同社の変革プログラムによるコスト削減が持続的な再投資収益につながらない場合、たとえ強力なキャッシュ創出能力があっても、BKNG株の株価収益率は業界平均に近づく可能性があります。
4) ポートフォリオエクスポージャーリスク
Booking.comとAirbnbは、互いにリスクを分散させるような関係にはなっていません。両社とも、旅行需要に大きく依存していますが、前者はホテルに重点を置いているのに対し、Airbnbは代替宿泊施設に特化しています。
つまり、両方を保有することは、旅行サイクルリスクを分散させるどころか、むしろ増加させる可能性があるということです。
結論:BKNG株は今買うべき最高の旅行関連株なのか?
BKNG株は、質の高い複利効果を生み出す企業というプロファイルに合致しています。株式分割によってアクセス性は向上しますが、戦略的な優位性は、規模の経済、直接的な顧客獲得、持続的な利益率、そして資本収益率にあります。
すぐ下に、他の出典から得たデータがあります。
(* ===== verification/GatewayControl.v ===== *)
(** * The control channel ([control.go], [control_client.go])

    How a gateway reaches the authority: the client writes a small JSON
    request, the service checks the peer's certificate, the request and the
    backend's answer, and the client checks the answer again before the relay
    may use it.  An HTTP exchange is a request record and a response record;
    what can happen to it on the way is a [delivery]. *)
From stdpp Require Import base strings list gmap.
From Stdlib Require Import ZArith Lia Ascii.
From S2P Require Import Prelude GoStrings Auth Net Db Json Triggers StoreGateway GatewayRelay GatewayTls.

Local Open Scope string_scope.
Local Open Scope list_scope.
Local Open Scope Z_scope.

Definition ControlRedeemPath : string := "/internal/gateway/v1/redeem".
Definition ControlRenewPath : string := "/internal/gateway/v1/renew".
Definition ControlClosePath : string := "/internal/gateway/v1/close".
Definition ControlReadyPath : string := "/internal/gateway/v1/ready".

Definition validTicket (ticket : string) : bool :=
  if (slen ticket != 47) || negb (has_prefix "gwt_" ticket) then false else
  match cut_prefix "gwt_" ticket with
  | None => false
  | Some encoded => match b64_decode UrlAlphabet true encoded with Some decoded => slen decoded == 32 | None => false end
  end.

(** ** HTTP *)
Record Request : Set := MkRequest {
  rq_tls : option ConnectionState;
  rq_method : string;
  rq_path : string;
  rq_raw_query : string;
  rq_force_query : bool;
  rq_raw_path : string;
  rq_content_type : string;
  rq_content_length : Z;
  rq_body : option string   (* [None]: reading it fails *)
}.

Record Response : Set := MkResponse { rs_status : Z; rs_content_type : string; rs_body : string }.

Definition StatusOK : Z := 200.
Definition StatusNoContent : Z := 204.
Definition StatusBadRequest : Z := 400.
Definition StatusForbidden : Z := 403.
Definition StatusNotFound : Z := 404.
Definition StatusServiceUnavailable : Z := 503.

Definition newline : string := String (chr 10) "".

(** [http.Error], [http.NotFound], [w.WriteHeader] *)
Definition http_error (message : string) (status : Z) : Response :=
  MkResponse status "text/plain; charset=utf-8" (message +:+ newline).
Definition not_found : Response := http_error "404 page not found" StatusNotFound.
Definition write_header (status : Z) : Response := MkResponse status "" "".

(** ** The service *)

(** [ControlBackend]: an [Authority] that can be pinged. *)
Class ControlBackend (S : Type) `{Authority S} := ping : time -> S -> bool.

Record wireGrant : Set := MkWireGrant {
  WireConnectionID : string;
  WireGatewayID : string;
  WireTunnelID : string;
  WireTarget : string;
  WireCertificateSHA256 : string;
  WirePolicyRevision : Z;
  WireValidForMS : Z
}.

Definition wire_json (w : wireGrant) : json := JObj [
  ("connection_id", JStr (WireConnectionID w)); ("gateway_id", JStr (WireGatewayID w)); ("tunnel_id", JStr (WireTunnelID w));
  ("target", JStr (WireTarget w)); ("certificate_sha256", JStr (WireCertificateSHA256 w));
  ("policy_revision", JNum (itoa (WirePolicyRevision w))); ("valid_for_ms", JNum (itoa (WireValidForMS w)))].

(** [time.Duration.Milliseconds] of a span in microseconds. *)
Definition Milliseconds (d : Z) : Z := Z.quot d 1000.

Definition wire_grant (g : NativeGatewayGrant) : wireGrant :=
  MkWireGrant (GrantConnectionID g) (GrantGatewayID g) (GrantTunnelID g) (AddrString (GrantTarget g))
    (hex_encode (GrantCertificateSHA256 g)) (GrantPolicyRevision g) (Milliseconds (ValidFor g)).

(** The body [{"field": value}] and nothing else, of at most 1024 bytes. *)
Definition singleStringBody (r : Request) (field : string) : option string :=
  if (rq_content_type r != "application/json") || (1024 <? rq_content_length r) then None else
  body ← rq_body r;
  if 1024 <? slen body then None else
  match json_document body with
  | Some (JObj [(k, v)]) => if k == field then store_string "" v else None
  | _ => None
  end.

(** [NewControlHandler]: [has_backend] is [backend != nil]. *)
Definition NewControlHandler (has_backend : bool) (pins : PeerPins) : gw_error + PeerPins :=
  if negb has_backend || (size pins =? 0)%nat || (256 <? size pins)%nat then inl GwConfiguration
  else if forallb (fun e => gateway_id_re (snd e)) (map_to_list pins) then inr pins else inl GwConfiguration.

(** What a request meets besides the backend: the identity of its peer, a
    free slot of the 64, and the deadline of its context. *)
Record arrival : Set := MkArrival { ar_identity : string; ar_slot_free : bool; ar_ctx_err : bool }.

Section service.
Context {S : Type} `{ControlBackend S}.

Definition control_field (path : string) : string := if path == ControlRedeemPath then "ticket" else "tunnel_id".
Definition control_value_ok (path value : string) : bool :=
  if path == ControlRedeemPath then validTicket value else tunnel_id_re value.

(** The call of the backend that a path selects. *)
Definition control_call (now : time) (id path value : string) (s : S) : reply * S :=
  if path == ControlRedeemPath then redeem now id value s
  else if path == ControlRenewPath then renew now id value s
  else let '(e, s') := close_grant now id value s in (MkReply zero_grant e, s').

Definition control_answer (id path : string) (ctx_err : bool) (rp : reply) : Response :=
  if rp_err rp || ctx_err then
    http_error "Gateway authorization unavailable"
      (if rp_error rp == Some RpcRefused then StatusForbidden else StatusServiceUnavailable)
  else if path == ControlClosePath then write_header StatusNoContent
  else
    let grant := rp_grant rp in
    if (GrantGatewayID grant != id) || (Milliseconds (ValidFor grant) <? 1) || (GatewayAuthorizationWindow <? ValidFor grant)
    then http_error "Gateway grant unavailable" StatusServiceUnavailable
    else MkResponse StatusOK "application/json" (json_print (wire_json (wire_grant grant)) +:+ newline).

Definition ControlServeHTTP (now : time) (ar : arrival) (r : Request) (s : S) : Response * S :=
  let id := ar_identity ar in
  if id == "" then (http_error "Gateway identity rejected" StatusForbidden, s)
  else if (rq_raw_query r != "") || rq_force_query r || (rq_raw_path r != "") then (not_found, s)
  else if negb (ar_slot_free ar) then (http_error "Gateway authority unavailable" StatusServiceUnavailable, s)
  else if (rq_path r == ControlReadyPath) && (rq_method r == "GET") && (rq_content_length r =? 0) then
    if ping now s then (write_header StatusNoContent, s)
    else (http_error "Gateway authority unavailable" StatusServiceUnavailable, s)
  else if (rq_method r != "POST") ||
    ((rq_path r != ControlRedeemPath) && (rq_path r != ControlRenewPath) && (rq_path r != ControlClosePath)) then (not_found, s)
  else
    match singleStringBody r (control_field (rq_path r)) with
    | None => (http_error "Invalid Gateway request" StatusBadRequest, s)
    | Some value =>
        if negb (control_value_ok (rq_path r) value) then (http_error "Invalid Gateway request" StatusBadRequest, s) else
        let '(rp, s') := control_call now id (rq_path r) value s in
        (control_answer id (rq_path r) (ar_ctx_err ar) rp, s')
    end.
End service.

(** ** The client *)
Definition wire_fields : list string :=
  ["connection_id"; "gateway_id"; "tunnel_id"; "target"; "certificate_sha256"; "policy_revision"; "valid_for_ms"].

(** [Decode(&wire)] with [DisallowUnknownFields]. *)
Definition decode_wire (l : list (string * json)) : option wireGrant :=
  if negb (known_fields wire_fields l) then None else
  let text f := decode_field store_string "" (field_values wire_fields f l) in
  let int f := decode_field store_int64 0 (field_values wire_fields f l) in
  connection ← text "connection_id"; gateway ← text "gateway_id"; tunnel ← text "tunnel_id";
  target ← text "target"; certificate ← text "certificate_sha256";
  revision ← int "policy_revision"; valid_for ← int "valid_for_ms";
  Some (MkWireGrant connection gateway tunnel target certificate revision valid_for).

Section client.
Variable c_id : string.

Definition wire_ok (w : wireGrant) : bool :=
  negb ((WireGatewayID w != c_id) || negb (tunnel_id_re (WireTunnelID w)) || (WireConnectionID w == "") ||
    (140 <? slen (WireConnectionID w)) || (WirePolicyRevision w <=? 0) || (WireValidForMS w <=? 0) ||
    (Milliseconds GatewayAuthorizationWindow <? WireValidForMS w)).

(** The grant in a response body. [netip.ParseAddr] followed by [Is4]. *)
Definition client_grant (data : string) : option NativeGatewayGrant :=
  match json_document data with
  | Some (JObj l) =>
      if negb (keys_distinct l) then None else
      w ← decode_wire l;
      target ← parse_ipv4 (WireTarget w);
      pin ← hex_decode (WireCertificateSHA256 w);
      if IsPrivate target && (slen pin == 32) && wire_ok w
      then Some (MkGrant (WireConnectionID w) (WireGatewayID w) (WireTunnelID w) target pin (WirePolicyRevision w) (WireValidForMS w * 1000))
      else None
  | _ => None
  end.

Definition request_of (tls : option ConnectionState) (method path field value : string) : Request :=
  let body := if field == "" then "" else json_print (JObj [(field, JStr (json_text value))]) in
  MkRequest tls method path "" false "" (if field == "" then "" else "application/json") (slen body) (Some body).

(** [request]: the body of an expected response. *)
Definition response_body (expected : Z) (res : option Response) : option string :=
  res ← res;
  if rs_status res != expected then None
  else if expected == StatusNoContent then Some ""
  else if (rs_content_type res != "application/json") || (4096 <? slen (rs_body res)) then None
  else Some (rs_body res).
End client.

(** ** Both ends

    A request is lost, answered in vain, or answered. *)
Inductive delivery : Set := Lost | AnswerLost (ar : arrival) | Answered (ar : arrival).

Section channel.
Context {S : Type} `{ControlBackend S} (c_id : string) (tls : option ConnectionState) (net : time -> delivery).

Definition exchange (t : time) (r : Request) (s : S) : option Response * S :=
  match net t with
  | Lost => (None, s)
  | AnswerLost ar => (None, snd (ControlServeHTTP t ar r s))
  | Answered ar => let '(res, s') := ControlServeHTTP t ar r s in (Some res, s')
  end.

Definition grant_reply (g : option NativeGatewayGrant) : reply :=
  match g with Some g => MkReply g None | None => failed_reply end.

Definition client_call (path field value : string) (t : time) (s : S) : reply * S :=
  let '(res, s') := exchange t (request_of tls "POST" path field value) s in
  (grant_reply (response_body StatusOK res ≫= client_grant c_id), s').

(** [ControlClient] as the relay's authority; its only error is
    [ErrAuthorization]. *)
Definition control_authority : Authority S := {|
  redeem := fun t id ticket s =>
    if (id != c_id) || negb (validTicket ticket) then (failed_reply, s) else client_call ControlRedeemPath "ticket" ticket t s;
  renew := fun t id tunnel s =>
    if (id != c_id) || negb (tunnel_id_re tunnel) then (failed_reply, s) else client_call ControlRenewPath "tunnel_id" tunnel t s;
  close_grant := fun t id tunnel s =>
    if (id != c_id) || negb (tunnel_id_re tunnel) then (Some RpcFailed, s) else
    let '(res, s') := exchange t (request_of tls "POST" ControlClosePath "tunnel_id" tunnel) s in
    (if response_body StatusNoContent res == None then Some RpcFailed else None, s')
|}.

Definition ControlPing (t : time) (s : S) : bool :=
  let '(res, _) := exchange t (request_of tls "GET" ControlReadyPath "" "") s in response_body StatusNoContent res != None.
End channel.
ABNBは、オプションを豊富に活用することで利益を伸ばすというプロファイルに合致しています。バランスシートは健全で、フリーキャッシュフローも潤沢です。しかし、市場は依然として事業拡大に対して高いプレミアムを課しており、それが相対的な経済性の向上に結びついていません。
現在、リスク調整後の潜在力に基づいて旅行関連株をランキング付けしたポートフォリオにおいて、BKNG株が首位を占めています。
よくある質問
株式分割の実施はBKNGの企業価値評価に影響を与えますか?
いいえ。25対1の株式分割は発行済み株式数を増やし、1株当たりの価格を下げるものの、Bookingの時価総額、キャッシュフロー、収益力には影響を与えません。これは株式市場へのアクセス性を高めるための措置であり、それ自体がBKNG株の根本的な再評価につながるものではありません。
BKNGが現在ABNBより上位にランクされているのはなぜですか?
Bookingは、より速い収益成長率、より大きな予約基盤、わずかに高いEBITDAマージン、そして大幅に低い将来収益倍率を提供します。市場は、ABNBの収益と比較して、BKNG株の予想収益1ドルあたりにはるかに低い価格を支払っています。
Expediaは両社よりもお得なのですか?
株価倍率で比較すると、Expediaの方が割安です。しかし、運営の質という点では、Booking.comに劣ります。EXPEの2025年の調整後EBITDAマージンは約23.8%で、Booking.comの36.9%よりもかなり低くなっています。このマージンの大きな差は、価格差が偶然ではないことを示しています。確かに魅力的な銘柄ではありますが、BKNG株と同等の品質ではありません。
免責事項:この資料は一般的な情報提供のみを目的としており、信頼できる財務、投資、その他のアドバイスを意図したものではなく、またそのように見なされるべきではありません。この資料に記載されている意見は、EBCまたは著者が特定の投資、証券、取引、または投資戦略が特定の個人に適していることを推奨するものではありません。